PROBLEM DETAILS:
Whatever appears in the entries must be given again exactly.

DATA FOR REVIEW:

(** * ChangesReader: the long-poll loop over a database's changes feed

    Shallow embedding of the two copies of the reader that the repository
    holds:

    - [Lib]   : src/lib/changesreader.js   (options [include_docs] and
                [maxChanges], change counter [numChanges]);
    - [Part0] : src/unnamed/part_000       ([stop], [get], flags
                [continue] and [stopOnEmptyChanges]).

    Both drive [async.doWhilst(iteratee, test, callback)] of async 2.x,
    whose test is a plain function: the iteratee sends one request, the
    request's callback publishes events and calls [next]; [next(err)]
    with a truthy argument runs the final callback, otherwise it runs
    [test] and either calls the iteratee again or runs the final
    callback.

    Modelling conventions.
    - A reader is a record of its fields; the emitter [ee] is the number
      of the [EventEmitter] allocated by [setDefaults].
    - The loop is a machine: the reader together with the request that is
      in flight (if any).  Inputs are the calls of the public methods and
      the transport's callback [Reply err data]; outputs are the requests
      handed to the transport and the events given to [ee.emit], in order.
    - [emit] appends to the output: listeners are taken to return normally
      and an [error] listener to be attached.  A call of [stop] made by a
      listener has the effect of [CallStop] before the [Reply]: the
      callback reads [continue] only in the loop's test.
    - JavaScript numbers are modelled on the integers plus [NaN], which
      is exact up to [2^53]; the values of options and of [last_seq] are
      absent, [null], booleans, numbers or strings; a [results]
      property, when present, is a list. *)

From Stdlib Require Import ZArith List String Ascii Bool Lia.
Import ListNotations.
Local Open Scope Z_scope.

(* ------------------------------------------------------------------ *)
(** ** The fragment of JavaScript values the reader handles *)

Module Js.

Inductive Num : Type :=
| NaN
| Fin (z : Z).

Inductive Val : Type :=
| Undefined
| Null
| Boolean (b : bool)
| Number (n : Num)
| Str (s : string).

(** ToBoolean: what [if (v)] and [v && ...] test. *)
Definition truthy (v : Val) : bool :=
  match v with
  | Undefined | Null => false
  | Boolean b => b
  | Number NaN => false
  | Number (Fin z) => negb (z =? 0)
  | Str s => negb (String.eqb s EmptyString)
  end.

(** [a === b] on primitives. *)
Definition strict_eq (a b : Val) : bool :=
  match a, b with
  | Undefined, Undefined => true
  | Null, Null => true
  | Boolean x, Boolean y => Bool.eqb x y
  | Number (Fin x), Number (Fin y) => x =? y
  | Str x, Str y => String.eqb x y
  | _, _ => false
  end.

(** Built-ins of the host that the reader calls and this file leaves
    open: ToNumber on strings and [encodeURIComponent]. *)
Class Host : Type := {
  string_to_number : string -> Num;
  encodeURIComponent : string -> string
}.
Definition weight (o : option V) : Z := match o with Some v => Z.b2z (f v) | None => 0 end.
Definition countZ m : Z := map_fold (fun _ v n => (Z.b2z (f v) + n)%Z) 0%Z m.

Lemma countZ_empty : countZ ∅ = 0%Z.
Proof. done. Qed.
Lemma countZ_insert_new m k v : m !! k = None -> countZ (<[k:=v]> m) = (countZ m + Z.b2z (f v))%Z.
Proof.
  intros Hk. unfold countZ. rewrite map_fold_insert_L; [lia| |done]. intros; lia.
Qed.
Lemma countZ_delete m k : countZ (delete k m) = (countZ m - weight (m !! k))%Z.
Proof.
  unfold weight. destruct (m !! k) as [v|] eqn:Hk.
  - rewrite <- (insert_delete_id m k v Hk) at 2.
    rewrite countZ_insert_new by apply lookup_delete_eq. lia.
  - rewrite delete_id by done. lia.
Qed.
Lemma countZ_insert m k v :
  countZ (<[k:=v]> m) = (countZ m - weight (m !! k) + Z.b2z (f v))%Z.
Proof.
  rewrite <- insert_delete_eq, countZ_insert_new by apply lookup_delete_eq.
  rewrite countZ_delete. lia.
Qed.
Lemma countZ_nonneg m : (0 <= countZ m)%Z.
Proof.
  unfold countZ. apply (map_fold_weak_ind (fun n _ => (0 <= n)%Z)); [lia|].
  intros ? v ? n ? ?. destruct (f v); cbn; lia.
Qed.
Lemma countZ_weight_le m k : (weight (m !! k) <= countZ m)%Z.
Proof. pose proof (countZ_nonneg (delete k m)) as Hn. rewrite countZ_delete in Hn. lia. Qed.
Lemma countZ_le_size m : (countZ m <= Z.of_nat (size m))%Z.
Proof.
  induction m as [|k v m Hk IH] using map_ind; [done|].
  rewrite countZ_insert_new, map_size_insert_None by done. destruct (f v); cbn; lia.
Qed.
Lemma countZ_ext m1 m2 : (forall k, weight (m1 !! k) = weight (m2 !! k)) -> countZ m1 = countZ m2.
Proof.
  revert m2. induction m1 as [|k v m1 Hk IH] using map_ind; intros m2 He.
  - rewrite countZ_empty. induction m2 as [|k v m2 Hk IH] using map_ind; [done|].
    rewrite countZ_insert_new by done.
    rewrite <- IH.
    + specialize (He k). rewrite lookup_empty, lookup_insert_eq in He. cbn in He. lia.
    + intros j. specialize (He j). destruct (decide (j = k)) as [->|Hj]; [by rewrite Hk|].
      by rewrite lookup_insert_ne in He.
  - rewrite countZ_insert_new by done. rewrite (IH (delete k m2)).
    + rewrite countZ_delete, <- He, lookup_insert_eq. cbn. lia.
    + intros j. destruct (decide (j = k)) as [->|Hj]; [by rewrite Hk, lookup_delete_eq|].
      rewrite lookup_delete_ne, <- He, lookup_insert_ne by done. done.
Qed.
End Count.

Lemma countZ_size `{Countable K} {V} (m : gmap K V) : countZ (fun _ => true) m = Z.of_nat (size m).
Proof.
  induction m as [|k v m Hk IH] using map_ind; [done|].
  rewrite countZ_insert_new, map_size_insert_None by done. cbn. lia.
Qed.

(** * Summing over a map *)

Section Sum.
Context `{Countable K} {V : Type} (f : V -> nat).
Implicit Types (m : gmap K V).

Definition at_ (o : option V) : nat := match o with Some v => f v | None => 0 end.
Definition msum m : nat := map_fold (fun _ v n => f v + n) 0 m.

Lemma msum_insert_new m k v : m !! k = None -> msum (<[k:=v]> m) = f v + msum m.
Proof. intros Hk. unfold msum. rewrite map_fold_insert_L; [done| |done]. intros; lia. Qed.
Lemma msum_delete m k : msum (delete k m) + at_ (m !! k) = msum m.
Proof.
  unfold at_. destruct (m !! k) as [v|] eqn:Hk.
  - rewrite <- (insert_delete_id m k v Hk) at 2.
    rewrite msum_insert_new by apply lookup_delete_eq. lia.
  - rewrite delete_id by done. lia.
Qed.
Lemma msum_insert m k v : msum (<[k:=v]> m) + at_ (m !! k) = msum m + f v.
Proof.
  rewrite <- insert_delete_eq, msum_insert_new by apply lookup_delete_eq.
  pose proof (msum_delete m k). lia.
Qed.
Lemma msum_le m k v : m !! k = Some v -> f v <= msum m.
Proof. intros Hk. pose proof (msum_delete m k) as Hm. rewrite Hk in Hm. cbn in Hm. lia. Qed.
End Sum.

EXPECTED OUTPUT:
(** * ChangesReader: the long-poll loop over a database's changes feed

    Shallow embedding of the two copies of the reader that the repository
    holds:

    - [Lib]   : src/lib/changesreader.js   (options [include_docs] and
                [maxChanges], change counter [numChanges]);
    - [Part0] : src/unnamed/part_000       ([stop], [get], flags
                [continue] and [stopOnEmptyChanges]).

    Both drive [async.doWhilst(iteratee, test, callback)] of async 2.x,
    whose test is a plain function: the iteratee sends one request, the
    request's callback publishes events and calls [next]; [next(err)]
    with a truthy argument runs the final callback, otherwise it runs
    [test] and either calls the iteratee again or runs the final
    callback.

    Modelling conventions.
    - A reader is a record of its fields; the emitter [ee] is the number
      of the [EventEmitter] allocated by [setDefaults].
    - The loop is a machine: the reader together with the request that is
      in flight (if any).  Inputs are the calls of the public methods and
      the transport's callback [Reply err data]; outputs are the requests
      handed to the transport and the events given to [ee.emit], in order.
    - [emit] appends to the output: listeners are taken to return normally
      and an [error] listener to be attached.  A call of [stop] made by a
      listener has the effect of [CallStop] before the [Reply]: the
      callback reads [continue] only in the loop's test.
    - JavaScript numbers are modelled on the integers plus [NaN], which
      is exact up to [2^53]; the values of options and of [last_seq] are
      absent, [null], booleans, numbers or strings; a [results]
      property, when present, is a list. *)

From Stdlib Require Import ZArith List String Ascii Bool Lia.
Import ListNotations.
Local Open Scope Z_scope.

(* ------------------------------------------------------------------ *)
(** ** The fragment of JavaScript values the reader handles *)

Module Js.

Inductive Num : Type :=
| NaN
| Fin (z : Z).

Inductive Val : Type :=
| Undefined
| Null
| Boolean (b : bool)
| Number (n : Num)
| Str (s : string).

(** ToBoolean: what [if (v)] and [v && ...] test. *)
Definition truthy (v : Val) : bool :=
  match v with
  | Undefined | Null => false
  | Boolean b => b
  | Number NaN => false
  | Number (Fin z) => negb (z =? 0)
  | Str s => negb (String.eqb s EmptyString)
  end.

(** [a === b] on primitives. *)
Definition strict_eq (a b : Val) : bool :=
  match a, b with
  | Undefined, Undefined => true
  | Null, Null => true
  | Boolean x, Boolean y => Bool.eqb x y
  | Number (Fin x), Number (Fin y) => x =? y
  | Str x, Str y => String.eqb x y
  | _, _ => false
  end.

(** Built-ins of the host that the reader calls and this file leaves
    open: ToNumber on strings and [encodeURIComponent]. *)
Class Host : Type := {
  string_to_number : string -> Num;
  encodeURIComponent : string -> string
}.
Definition weight (o : option V) : Z := match o with Some v => Z.b2z (f v) | None => 0 end.
Definition countZ m : Z := map_fold (fun _ v n => (Z.b2z (f v) + n)%Z) 0%Z m.

Lemma countZ_empty : countZ ∅ = 0%Z.
Proof. done. Qed.
Lemma countZ_insert_new m k v : m !! k = None -> countZ (<[k:=v]> m) = (countZ m + Z.b2z (f v))%Z.
Proof.
  intros Hk. unfold countZ. rewrite map_fold_insert_L; [lia| |done]. intros; lia.
Qed.
Lemma countZ_delete m k : countZ (delete k m) = (countZ m - weight (m !! k))%Z.
Proof.
  unfold weight. destruct (m !! k) as [v|] eqn:Hk.
  - rewrite <- (insert_delete_id m k v Hk) at 2.
    rewrite countZ_insert_new by apply lookup_delete_eq. lia.
  - rewrite delete_id by done. lia.
Qed.
Lemma countZ_insert m k v :
  countZ (<[k:=v]> m) = (countZ m - weight (m !! k) + Z.b2z (f v))%Z.
Proof.
  rewrite <- insert_delete_eq, countZ_insert_new by apply lookup_delete_eq.
  rewrite countZ_delete. lia.
Qed.
Lemma countZ_nonneg m : (0 <= countZ m)%Z.
Proof.
  unfold countZ. apply (map_fold_weak_ind (fun n _ => (0 <= n)%Z)); [lia|].
  intros ? v ? n ? ?. destruct (f v); cbn; lia.
Qed.
Lemma countZ_weight_le m k : (weight (m !! k) <= countZ m)%Z.
Proof. pose proof (countZ_nonneg (delete k m)) as Hn. rewrite countZ_delete in Hn. lia. Qed.
Lemma countZ_le_size m : (countZ m <= Z.of_nat (size m))%Z.
Proof.
  induction m as [|k v m Hk IH] using map_ind; [done|].
  rewrite countZ_insert_new, map_size_insert_None by done. destruct (f v); cbn; lia.
Qed.
Lemma countZ_ext m1 m2 : (forall k, weight (m1 !! k) = weight (m2 !! k)) -> countZ m1 = countZ m2.
Proof.
  revert m2. induction m1 as [|k v m1 Hk IH] using map_ind; intros m2 He.
  - rewrite countZ_empty. induction m2 as [|k v m2 Hk IH] using map_ind; [done|].
    rewrite countZ_insert_new by done.
    rewrite <- IH.
    + specialize (He k). rewrite lookup_empty, lookup_insert_eq in He. cbn in He. lia.
    + intros j. specialize (He j). destruct (decide (j = k)) as [->|Hj]; [by rewrite Hk|].
      by rewrite lookup_insert_ne in He.
  - rewrite countZ_insert_new by done. rewrite (IH (delete k m2)).
    + rewrite countZ_delete, <- He, lookup_insert_eq. cbn. lia.
    + intros j. destruct (decide (j = k)) as [->|Hj]; [by rewrite Hk, lookup_delete_eq|].
      rewrite lookup_delete_ne, <- He, lookup_insert_ne by done. done.
Qed.
End Count.

Lemma countZ_size `{Countable K} {V} (m : gmap K V) : countZ (fun _ => true) m = Z.of_nat (size m).
Proof.
  induction m as [|k v m Hk IH] using map_ind; [done|].
  rewrite countZ_insert_new, map_size_insert_None by done. cbn. lia.
Qed.

(** * Summing over a map *)

Section Sum.
Context `{Countable K} {V : Type} (f : V -> nat).
Implicit Types (m : gmap K V).

Definition at_ (o : option V) : nat := match o with Some v => f v | None => 0 end.
Definition msum m : nat := map_fold (fun _ v n => f v + n) 0 m.

Lemma msum_insert_new m k v : m !! k = None -> msum (<[k:=v]> m) = f v + msum m.
Proof. intros Hk. unfold msum. rewrite map_fold_insert_L; [done| |done]. intros; lia. Qed.
Lemma msum_delete m k : msum (delete k m) + at_ (m !! k) = msum m.
Proof.
  unfold at_. destruct (m !! k) as [v|] eqn:Hk.
  - rewrite <- (insert_delete_id m k v Hk) at 2.
    rewrite msum_insert_new by apply lookup_delete_eq. lia.
  - rewrite delete_id by done. lia.
Qed.
Lemma msum_insert m k v : msum (<[k:=v]> m) + at_ (m !! k) = msum m + f v.
Proof.
  rewrite <- insert_delete_eq, msum_insert_new by apply lookup_delete_eq.
  pose proof (msum_delete m k). lia.
Qed.
Lemma msum_le m k v : m !! k = Some v -> f v <= msum m.
Proof. intros Hk. pose proof (msum_delete m k) as Hm. rewrite Hk in Hm. cbn in Hm. lia. Qed.
End Sum.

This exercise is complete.